_How to complete this task_: Each record has to be returned exactly as it appears.

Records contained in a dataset
------------
(** A clock whose readings, corrected by the offset, are before 2038. *)
Definition clock_ok (off now : Z) : Prop := 0 <= server_nanos now off < (two31 - 1) * second.

Lemma clock_ok_id off now :
  clock_ok off now -> 0 <= nextMessageID (server_nanos now off) <= two63 - two32.
Proof.
  unfold clock_ok. intros H. rewrite nextMessageID_time by (unfold_words; unfold second in *; lia).
  split; [apply Z.mul_nonneg_nonneg; [lia|apply Z.div_pos; [lia|done]]|].
  assert (server_nanos now off * 2 ^ 30 / second < (two31 - 1) * 2 ^ 30).
  { apply Z.div_lt_upper_bound; [done|]. lia. }
  unfold_words. lia.
Qed.

Lemma nextMsgID_step now s :
  clock_ok (es_timeOffset s) now ->
  0 <= es_lastMsgID s < two63 - 4 -> es_lastMsgID s mod 4 = 0 ->
  exists m, nextMsgID now s = (Ok m, set_lastMsgID m s) /\
            es_lastMsgID s < m <= Z.max (es_lastMsgID s + 4) (two63 - two32) /\ m mod 4 = 0.
Proof.
  intros Hc Hl H4. pose proof (clock_ok_id _ _ Hc) as Hid.
  assert (Hm : nextMessageID (server_nanos now (es_timeOffset s)) mod 4 = 0).
  { rewrite nextMessageID_time by (unfold clock_ok in Hc; unfold_words; unfold second in *; lia).
    rewrite Z.mul_comm. by apply Z.mod_mul. }
  unfold nextMsgID, bind, get. cbv zeta. set (id := nextMessageID _) in *.
  destruct (Z.ltb_spec (es_lastMsgID s) id).
  - exists id. split; [done|]. split; [lia|done].
  - rewrite i64_id by (unfold_words; lia). eexists. split; [done|]. split; [lia|zlia].
Qed.

(** The ids of consecutive requests, one clock reading each. *)
Fixpoint msg_ids (clocks : list Z) : M encryptedState (list Z) :=
  match clocks with
  | [] => ret []
  | now :: rest => m <- nextMsgID now ;; ms <- msg_ids rest ;; ret (m :: ms)
  end.

Lemma msg_ids_sorted clocks s bound :
  Forall (clock_ok (es_timeOffset s)) clocks ->
  0 <= es_lastMsgID s <= bound -> two63 - two32 <= bound -> es_lastMsgID s mod 4 = 0 ->
  bound + 4 * len clocks < two63 ->
  exists ids, eval (msg_ids clocks) s = Ok ids /\ length ids = length clocks /\
    StronglySorted Z.lt (es_lastMsgID s :: ids) /\ Forall (fun m => m mod 4 = 0) ids.
Proof.
  intros Hc. revert s bound Hc. induction clocks as [|now rest IH]; intros s bound Hc Hl Hb H4 Hn.
  { exists []. repeat split; repeat constructor. }
  inversion Hc as [|x y Hc1 Hc2]; subst. rewrite len_cons in Hn. len_nonneg_all.
  destruct (nextMsgID_step now s Hc1) as (m & E & Hm & Hm4); [lia|done|].
  destruct (IH (set_lastMsgID m s) (bound + 4)) as (ids & E2 & Hlen & Hs & H4s);
    simpl; [done|lia|lia|done|lia|].
  exists (m :: ids). simpl in Hs. unfold eval in *. simpl. erewrite bind_ok by exact E.
  destruct (msg_ids rest _) as [o s'] eqn:E3. simpl in E2. subst o.
  erewrite bind_ok by exact E3. simpl. split; [done|]. split; [congruence|]. split; [|by constructor].
  constructor; [done|]. constructor; [lia|]. inversion Hs as [|u v _ Hall]; subst.
  eapply Forall_impl; [exact Hall|]. simpl. lia.
Qed.

(** C23. Message ids (invoke.go, [nextMsgID]): whatever the clock readings are
    (standing still or running backwards included), as long as the corrected
    time is before 2038, up to 2{^29} consecutive requests of one session get
    strictly increasing ids, all greater than the last one used and all
    multiples of four, as the server requires. *)
Theorem msg_ids_increasing (clocks : list Z) (s : encryptedState) :
  Forall (clock_ok (es_timeOffset s)) clocks ->
  0 <= es_lastMsgID s <= two63 - two32 -> es_lastMsgID s mod 4 = 0 -> len clocks <= 2 ^ 29 ->
  exists ids, eval (msg_ids clocks) s = Ok ids /\ length ids = length clocks /\
    StronglySorted Z.lt (es_lastMsgID s :: ids) /\ Forall (fun m => m mod 4 = 0) ids.
Proof.
  intros Hc Hl H4 Hn. apply (msg_ids_sorted clocks s (two63 - two32)); try done.
  unfold_words. lia.
Qed.

Definition demo_state : encryptedState :=
  EncryptedState (replicate 256 x11) 42 7 9 3600 0 0.

Lemma msg_ids_increasing_witness :
  exists ids, eval (msg_ids [1700000000123456789; 1700000000123456789; 1600000000000000000]) demo_state = Ok ids
    /\ length ids = 3%nat /\ StronglySorted Z.lt (0 :: ids) /\ Forall (fun m => m mod 4 = 0) ids.
Proof.
  apply (msg_ids_increasing [1700000000123456789; 1700000000123456789; 1600000000000000000] demo_state).
  - repeat constructor; vm_compute; congruence.
  - vm_compute. intuition congruence.
  - reflexivity.
  - vm_compute. congruence.
Defined.

(** ** Sequence numbers *)

(** Content-related requests take odd numbers, two apart. *)
Lemma nextSeqNo_content s :
  0 <= es_seq s < 2 ^ 30 - 1 ->
  nextSeqNo true s = (Ok (2 * es_seq s + 1), set_seq (es_seq s + 1) s).
Proof.
  intros H. unfold nextSeqNo, bind, get, put, ret. simpl.
  rewrite (i32_id (es_seq s * 2)) by (unfold_words; lia).
  rewrite (i32_id (_ + 1)) by (unfold_words; lia).
  rewrite (i32_id (es_seq s + 1)) by (unfold_words; lia). do 2 f_equal. lia.
Qed.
------------
_Exercise response_:
(** A clock whose readings, corrected by the offset, are before 2038. *)
Definition clock_ok (off now : Z) : Prop := 0 <= server_nanos now off < (two31 - 1) * second.

Lemma clock_ok_id off now :
  clock_ok off now -> 0 <= nextMessageID (server_nanos now off) <= two63 - two32.
Proof.
  unfold clock_ok. intros H. rewrite nextMessageID_time by (unfold_words; unfold second in *; lia).
  split; [apply Z.mul_nonneg_nonneg; [lia|apply Z.div_pos; [lia|done]]|].
  assert (server_nanos now off * 2 ^ 30 / second < (two31 - 1) * 2 ^ 30).
  { apply Z.div_lt_upper_bound; [done|]. lia. }
  unfold_words. lia.
Qed.

Lemma nextMsgID_step now s :
  clock_ok (es_timeOffset s) now ->
  0 <= es_lastMsgID s < two63 - 4 -> es_lastMsgID s mod 4 = 0 ->
  exists m, nextMsgID now s = (Ok m, set_lastMsgID m s) /\
            es_lastMsgID s < m <= Z.max (es_lastMsgID s + 4) (two63 - two32) /\ m mod 4 = 0.
Proof.
  intros Hc Hl H4. pose proof (clock_ok_id _ _ Hc) as Hid.
  assert (Hm : nextMessageID (server_nanos now (es_timeOffset s)) mod 4 = 0).
  { rewrite nextMessageID_time by (unfold clock_ok in Hc; unfold_words; unfold second in *; lia).
    rewrite Z.mul_comm. by apply Z.mod_mul. }
  unfold nextMsgID, bind, get. cbv zeta. set (id := nextMessageID _) in *.
  destruct (Z.ltb_spec (es_lastMsgID s) id).
  - exists id. split; [done|]. split; [lia|done].
  - rewrite i64_id by (unfold_words; lia). eexists. split; [done|]. split; [lia|zlia].
Qed.

(** The ids of consecutive requests, one clock reading each. *)
Fixpoint msg_ids (clocks : list Z) : M encryptedState (list Z) :=
  match clocks with
  | [] => ret []
  | now :: rest => m <- nextMsgID now ;; ms <- msg_ids rest ;; ret (m :: ms)
  end.

Lemma msg_ids_sorted clocks s bound :
  Forall (clock_ok (es_timeOffset s)) clocks ->
  0 <= es_lastMsgID s <= bound -> two63 - two32 <= bound -> es_lastMsgID s mod 4 = 0 ->
  bound + 4 * len clocks < two63 ->
  exists ids, eval (msg_ids clocks) s = Ok ids /\ length ids = length clocks /\
    StronglySorted Z.lt (es_lastMsgID s :: ids) /\ Forall (fun m => m mod 4 = 0) ids.
Proof.
  intros Hc. revert s bound Hc. induction clocks as [|now rest IH]; intros s bound Hc Hl Hb H4 Hn.
  { exists []. repeat split; repeat constructor. }
  inversion Hc as [|x y Hc1 Hc2]; subst. rewrite len_cons in Hn. len_nonneg_all.
  destruct (nextMsgID_step now s Hc1) as (m & E & Hm & Hm4); [lia|done|].
  destruct (IH (set_lastMsgID m s) (bound + 4)) as (ids & E2 & Hlen & Hs & H4s);
    simpl; [done|lia|lia|done|lia|].
  exists (m :: ids). simpl in Hs. unfold eval in *. simpl. erewrite bind_ok by exact E.
  destruct (msg_ids rest _) as [o s'] eqn:E3. simpl in E2. subst o.
  erewrite bind_ok by exact E3. simpl. split; [done|]. split; [congruence|]. split; [|by constructor].
  constructor; [done|]. constructor; [lia|]. inversion Hs as [|u v _ Hall]; subst.
  eapply Forall_impl; [exact Hall|]. simpl. lia.
Qed.

(** C23. Message ids (invoke.go, [nextMsgID]): whatever the clock readings are
    (standing still or running backwards included), as long as the corrected
    time is before 2038, up to 2{^29} consecutive requests of one session get
    strictly increasing ids, all greater than the last one used and all
    multiples of four, as the server requires. *)
Theorem msg_ids_increasing (clocks : list Z) (s : encryptedState) :
  Forall (clock_ok (es_timeOffset s)) clocks ->
  0 <= es_lastMsgID s <= two63 - two32 -> es_lastMsgID s mod 4 = 0 -> len clocks <= 2 ^ 29 ->
  exists ids, eval (msg_ids clocks) s = Ok ids /\ length ids = length clocks /\
    StronglySorted Z.lt (es_lastMsgID s :: ids) /\ Forall (fun m => m mod 4 = 0) ids.
Proof.
  intros Hc Hl H4 Hn. apply (msg_ids_sorted clocks s (two63 - two32)); try done.
  unfold_words. lia.
Qed.

Definition demo_state : encryptedState :=
  EncryptedState (replicate 256 x11) 42 7 9 3600 0 0.

Lemma msg_ids_increasing_witness :
  exists ids, eval (msg_ids [1700000000123456789; 1700000000123456789; 1600000000000000000]) demo_state = Ok ids
    /\ length ids = 3%nat /\ StronglySorted Z.lt (0 :: ids) /\ Forall (fun m => m mod 4 = 0) ids.
Proof.
  apply (msg_ids_increasing [1700000000123456789; 1700000000123456789; 1600000000000000000] demo_state).
  - repeat constructor; vm_compute; congruence.
  - vm_compute. intuition congruence.
  - reflexivity.
  - vm_compute. congruence.
Defined.

(** ** Sequence numbers *)

(** Content-related requests take odd numbers, two apart. *)
Lemma nextSeqNo_content s :
  0 <= es_seq s < 2 ^ 30 - 1 ->
  nextSeqNo true s = (Ok (2 * es_seq s + 1), set_seq (es_seq s + 1) s).
Proof.
  intros H. unfold nextSeqNo, bind, get, put, ret. simpl.
  rewrite (i32_id (es_seq s * 2)) by (unfold_words; lia).
  rewrite (i32_id (_ + 1)) by (unfold_words; lia).
  rewrite (i32_id (es_seq s + 1)) by (unfold_words; lia). do 2 f_equal. lia.
Qed.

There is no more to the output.